Nonostante tutti i leoni si siano scagliati su Jannik Sinner annunciando il suo ritiro nella fase finale della Coppa Davis 2025, la squadra italiana ha dimostrato di avere una panchina ampia per raggiungere grandi traguardi. Nonostante avessero la situazione contro di loro, il team ha giocato da padrone di casa alla perfezione, finendo per sconfiggere la Spagna nella finale di Bologna per 2-0.

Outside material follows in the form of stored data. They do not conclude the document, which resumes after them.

Lemma on_machine_grown tr w idx c :
  (∀ ev, c = HC_event ev → heard tr ev) → grown tr w →
  wp (on_machine idx (λ ctx, sm_handle fuel (c, ctx)))
     (λ r w', ∃ tr', extends tr tr' ∧ world_inv tr' w' ∧
        ∀ acts, r = Ok acts → ∀ a, a ∈ acts → said tr' idx a) w.
Proof.
  intros Hc (tr1 & He & Hi). unfold wp, on_machine.
  destruct (machines w !! idx) as [sm|] eqn:Hsm; [|exists tr1; by split_and!].
  set (i := (c, world_context w idx)).
  pose proof (wi_machines _ _ Hi _ _ Hsm) as Hrun.
  set (tr2 := λ j, if bool_decide (j = idx) then tr1 idx ++ [i] else tr1 j).
  assert (He2 : extends tr1 tr2).
  { intros j. unfold tr2. case_bool_decide as Hj; [subst; by apply prefix_app_r|done]. }
  assert (Hrun2 : machine_run tr2 idx =
            ((machine_run tr1 idx).1 ++ match (sm_handle fuel i sm).1 with Ok a => a | _ => [] end,
             (sm_handle fuel i sm).2)).
  { unfold machine_run, tr2 at 1. rewrite bool_decide_true by done. rewrite sm_run_snoc, Hrun. done. }
  destruct (sm_handle fuel i sm) as [r sm'] eqn:Hcall. cbn in Hrun2 |- *. exists tr2.
  split; [by eapply extends_trans|]. split.
  - destruct w as [w1 w2 w3 w4 w5 w6 w7 w8 w9 w10 w11 w12 w13 w14 w15 w16 w17].
    destruct Hi as [Hd Hl Hm Hn Hv Hs Ht Hh He1 He3]. cbn in *.
    split; cbn; [done|by rewrite length_insert|..|done|done].
    + intros j sm2 [(<- & <- & _)|[Hne Hj]]%list_lookup_insert_Some; [by rewrite Hrun2|].
      rewrite (Hm _ _ Hj). unfold machine_run, tr2. by rewrite bool_decide_false.
    + intros m Hm'. by eapply sent_by_mono, Hn.
    + intros cv Hin. destruct (Hv cv Hin) as [[k Hk]|Hk]; [left|by right].
      exists k. by eapply said_mono.
    + intros j p Hj. by eapply stored_by_mono, Hs.
    + intros e Hin. destruct (Ht e Hin) as (k & d & Hk). exists k, d. by eapply said_mono.
    + intros j c' ev Hin Hev. unfold tr2 in Hin.
      case_bool_decide as Hj; [|eapply heard_mono; [done|by eapply Hh]].
      apply elem_of_app in Hin as [Hin|Hin%list_elem_of_singleton].
      * eapply heard_mono; [done|]. eapply Hh; [exact Hin|done].
      * subst c'. apply (heard_mono tr); [by eapply extends_trans|by apply Hc].
  - intros acts Hr a Ha. unfold said. rewrite Hrun2. cbn. apply elem_of_app. right.
    destruct r; cbn in Hr; by simplify_eq.
Qed.

Lemma op_said_mono tr tr' j op : extends tr tr' → op_said tr j op → op_said tr' j op.
Proof.
  intros He. pose proof (λ a, said_mono tr tr' j a He) as Hs.
  destruct op; cbn; try done; try by apply Hs.
  - by apply decided_mono.
  - intros [o Ho]. exists o. by apply Hs.
Qed.

Lemma store_grown tr w idx op :
  op_said tr idx op → grown tr w → wp (store idx op) (λ _, grown tr) w.
Proof.
  intros Hop Hg. unfold wp, store. destruct (w_persistence w !! idx) as [p|] eqn:Hp; [|done]. cbn.
  destruct w as [w1 w2 w3 w4 w5 w6 w7 w8 w9 w10 w11 w12 w13 w14 w15 w16 w17].
  apply (grown_change _ _ _ Hg); [done..|]. intros tr' He [Hd Hl Hm Hn Hv Hs Ht Hh _ _]. cbn in *.
  split_and!; [by apply Hn|by apply Hv| |done].
  intros j q [(<- & <- & _)|[_ Hj]]%list_lookup_insert_Some; [|by apply Hs].
  apply stored_by_persist; [by eapply op_said_mono|by apply Hs].
Qed.

Lemma net_send_grown tr w idx action now :
  said tr idx action → grown tr w → wp (net_send idx action now) (λ _, grown tr) w.
Proof.
  intros Ha Hg. unfold wp, net_send.
  destruct (enqueue_from_action _ _ _ _ _ _) as [[net r]|e| |] eqn:Hq; [|done..]. cbn.
  destruct w as [w1 w2 w3 w4 w5 w6 w7 w8 w9 w10 w11 w12 w13 w14 w15 w16 w17].
  apply (grown_change _ _ _ Hg); [done..|]. intros tr' He [Hd Hl Hm Hn Hv Hs Ht Hh _ _]. cbn in *.
  split_and!; [|by apply Hv|by apply Hs|done]. intros m Hin.
  destruct (enqueue_event _ _ _ _ _ _ _ _ _ Hq Hin) as [Hold|Hev]; [by apply Hn|].
  exists idx, action. split; [by eapply said_mono|done].
Qed.

(** A change that adds no message, certificate, stored item or timer *)
Lemma modify_grown tr w f :
  grown tr w →
  distributed_vertices (f w) = distributed_vertices w → machines (f w) = machines w →
  w_valset (f w) = w_valset w → w_key_ring (f w) = w_key_ring w →
  vn_pending (w_net (f w)) ⊆ vn_pending (w_net w) →
  (∀ cv, in_dag cv (w_dag (f w)) → in_dag cv (w_dag w) ∨ made cv) →
  w_persistence (f w) = w_persistence w →
  vt_pending (w_timer (f w)) ⊆ vt_pending (w_timer w) →
  wp (modify (E:=Error) f) (λ _, grown tr) w.
Proof.
  intros Hg Hd Hm Hse Hr Hn Hv Hs Ht. apply wp_modify. apply (grown_change _ _ _ Hg); [done..|].
  intros tr' He [Hd' Hl' Hm' Hn' Hv' Hs' Ht' Hh' _ _]. rewrite Hs.
  split_and!; [by intros m ?%Hn; apply Hn'| |done|by intros e ?%Ht; apply Ht'].
  intros cv [Hin|?]%Hv; [by apply Hv'|by right].
Qed.

Lemma vd_insert_in cv cv' d : in_dag cv' (vd_insert cv d) → cv' = cv ∨ in_dag cv' d.
Proof.
  intros [[h Hh]|(r & cvs & Hr & Hin)]; cbn in *.
  - apply lookup_insert_Some in Hh as [[_ <-]|[_ Hh]]; [by left|right; left; by exists h].
  - apply lookup_insert_Some in Hr as [[Hrr <-]|[_ Hr]]; [|right; right; by exists r, cvs].
    apply elem_of_app in Hin as [Hin|Hin%list_elem_of_singleton]; [|by left].
    destruct (vd_by_round d !! _) as [l|] eqn:Hl; [|by apply elem_of_nil in Hin].
    right; right. by eexists _, _.
Qed.

Lemma foldl_insert_in cvs cv d :
  in_dag cv (foldl (λ d cv, vd_insert cv d) d cvs) → in_dag cv d ∨ cv ∈ cvs.
Proof.
  revert d. induction cvs as [|c cvs IH]; intros d; [by left|]. cbn [foldl].
  intros [[->|Hin]%vd_insert_in|Hin]%IH; [right; by left|by left|right; by right].
Qed.

Lemma insert_dag_grown tr w idx cv :
  said tr idx (BroadcastCertifiedVertex cv) → grown tr w →
  wp (modify (E:=Error) (λ w, w <| w_dag ::= vd_insert cv |>)) (λ _, grown tr) w.
Proof.
  intros Ha Hg. apply wp_modify.
  destruct w as [w1 w2 w3 w4 w5 w6 w7 w8 w9 w10 w11 w12 w13 w14 w15 w16 w17].
  apply (grown_change _ _ _ Hg); [done..|]. intros tr' He [Hd Hl Hm Hn Hv Hs Ht Hh _ _]. cbn in *.
  split_and!; [by apply Hn| |by apply Hs|done]. intros cv' [->|Hin]%vd_insert_in; [|by apply Hv].
  left. exists idx. by eapply said_mono.
Qed.

Lemma heap_push_in e e' h : e' ∈ heap_push e h → e' = e ∨ e' ∈ h.
Proof.
  induction h as [|x h IH]; cbn; [by intros ->%list_elem_of_singleton; left|].
  destruct (entry_leb x e); rewrite !elem_of_cons; tauto.
Qed.

Lemma schedule_grown tr w idx at' id delay :
  said tr idx (ScheduleTimer id delay) → grown tr w →
  wp (modify (E:=Error) (λ w, w <| w_timer ::= vt_schedule at' id |>)) (λ _, grown tr) w.
Proof.
  intros Ha Hg. apply wp_modify.
  destruct w as [w1 w2 w3 w4 w5 w6 w7 w8 w9 w10 [tp tc] w12 w13 w14 w15 w16 w17].
  apply (grown_change _ _ _ Hg); [done..|]. intros tr' He [Hd Hl Hm Hn Hv Hs Ht Hh _ _]. cbn in *.
  split_and!; [by apply Hn|by apply Hv|by apply Hs|]. intros e [->|Hin]%heap_push_in; [|by apply Ht].
  exists idx, delay. destruct id. by eapply said_mono.
Qed.

Lemma grown_after tr tr' {A} (m : M Error World A) w :
  extends tr tr' → wp m (λ _, grown tr') w → wp m (λ _, grown tr) w.
Proof. intros He. apply wp_mono. intros _ w'. by apply grown_weaken. Qed.

(** What [step_validator] is to keep *)
Definition keeps {A} (m : M Error World A) : Prop :=
  ∀ tr w, grown tr w → wp m (λ _, grown tr) w.
Definition keeps_step (stp : nat → Event → M Error World unit) : Prop :=
  ∀ i ev tr w, heard tr ev → grown tr w → wp (stp i ev) (λ _, grown tr) w.

Lemma said_heard tr i a ev : said tr i a → event_of a = Some ev → heard tr ev.
Proof. intros Ha Hev. left. by exists i, a. Qed.

Lemma world_action_grown stp idx now action tr w :
  keeps_step stp → said tr idx action → grown tr w →
  wp (world_action stp idx now action) (λ _, grown tr) w.
Proof.
  intros Hstp Ha Hg. unfold world_action. apply wp_bind, wp_gets. cbn beta iota.
  pose proof (said_heard tr idx action) as Hh.
  destruct action; repeat case_match;
    try (apply wp_grow; [|intros ? ? ?]); try apply wp_ret; try apply wp_lift;
    try (apply store_grown; [|done]); try (by eapply schedule_grown);
    try modify_world_with modify_grown;
    try (by apply net_send_grown); try (by apply Hstp; [apply Hh|]); try done.
  all: cbn; unfold decided; eauto.
  - by eapply insert_dag_grown.
  - apply wp_grow; [by apply Hstp; [apply Hh|]|]. intros ? ? ?. by apply net_send_grown.
Qed.

Lemma apply_actions_grown stp idx now actions tr w :
  keeps_step stp → (∀ a, a ∈ actions → said tr idx a) → grown tr w →
  wp (for_each actions (world_action stp idx now)) (λ _, grown tr) w.
Proof.
  intros Hstp Hsaid Hg. apply wp_for_each; [|done]. intros a w' Hin Hg'.
  apply world_action_grown; [done|by apply Hsaid|done].
Qed.

(** A call and what it answers *)
Lemma call_and_apply stp idx now c tr w :
  keeps_step stp → (∀ ev, c = HC_event ev → heard tr ev) → grown tr w →
  wp (actions ← on_machine idx (λ ctx, sm_handle fuel (c, ctx));
      for_each actions (world_action stp idx now)) (λ _, grown tr) w.
Proof.
  intros Hstp Hc Hg. apply wp_bind. eapply wp_mono; [|by apply on_machine_grown].
  intros r w' (tr' & He & Hi & Hsaid).
  destruct r as [acts|e| |]; [|exists tr'; by split..].
  apply (grown_after tr tr'); [done|]. apply apply_actions_grown; [done| |by apply grown_intro].
  by apply Hsaid.
Qed.

Lemma step_validator_keeps depth now : keeps_step (step_validator fuel depth now).
Proof.
  induction depth as [|depth IH]; intros idx event tr w Hev Hg; [done|].
  cbn [step_validator]. apply wp_grow; [by apply wp_gets|]. intros skip w' Hg'.
  destruct skip; [by apply wp_ret|].
  apply (call_and_apply _ idx now (HC_event event)); [apply IH| |done]. by intros ev [= <-].
Qed.

(** A loop of steps *)
Lemma grown_for_each {A} (l : list A) (body : A → M Error World unit) tr w :
  (∀ a w', a ∈ l → grown tr w' → wp (body a) (λ _, grown tr) w') → grown tr w →
  wp (for_each l body) (λ _, grown tr) w.
Proof. apply wp_for_each. Qed.

Lemma pop_due_in now l m :
  (m ∈ (pop_due now l).1 → m ∈ l) ∧ (m ∈ (pop_due now l).2 → m ∈ l).
Proof.
  induction l as [|x l IH]; cbn; [by split|].
  destruct (deliver_at x <=? now); cbn; [|split; [by intros ?%elem_of_nil|done]].
  destruct (pop_due now l) as [out rest]. cbn in *. rewrite !elem_of_cons. tauto.
Qed.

Anche se la maggior parte aveva perso fiducia in loro, il gruppo guidato da Matteo Berrettini e Flavio Cobolli ha fatto un passo avanti dimostrando che la forza del gruppo è stata più che sufficiente per conquistare il trofeo, un risultato che l'Italia ottiene per il terzo anno consecutivo.
"Quest'anno abbiamo ottenuto qualcosa di straordinario con la vittoria nella Coppa Davis. Vincere tre titoli consecutivi è stato l'exploit dell'anno. Con tre giocatori diversi, molti nuovi e molti debuttanti, è un segno di un movimento sano", ha dichiarato Filippo Volandri facendo il bilancio di una nuova stagione storica per l'Italia in un'intervista con La Gazzetta dello Sport, come riporta Ubitennis.
Volandri, orgoglioso della squadra italiana senza Sinner
"Jannik aveva ragione. Siamo ancora una squadra forte. È una vittoria diversa dalle altre, forse la più sentita, insieme alla prima, diversa ma altrettanto emozionante. Sono fortunato ad avere così tanti giocatori, perché non sempre si vince la Coppa Davis con il numero uno o due del mondo, ma con tanti giocatori, a cui viene chiesto di svolgere un ruolo che hanno svolto brillantemente. Siamo orgogliosi di questo, abbiamo una squadra che mi fa soffrire, ma che alla fine fa la differenza per la vittoria", ha affermato il capitano dell'Italia.
"La vera forza della squadra risiede nel fatto che sono ragazzi che vanno d'accordo. Dopo la vittoria, li ho chiamati uno per uno per dir loro quanto fossero importanti. Anche un giocatore come Sonego, con un alto ranking, ma che alla fine non ha giocato, ha lavorato duramente per la squadra, insieme a Matteo, affinché Flavio si sentisse al massimo. Negli ultimi tre anni, la squadra, indipendentemente da chi sia convocato o chi giochi, si supporta reciprocamente, e per me questo è molto importante".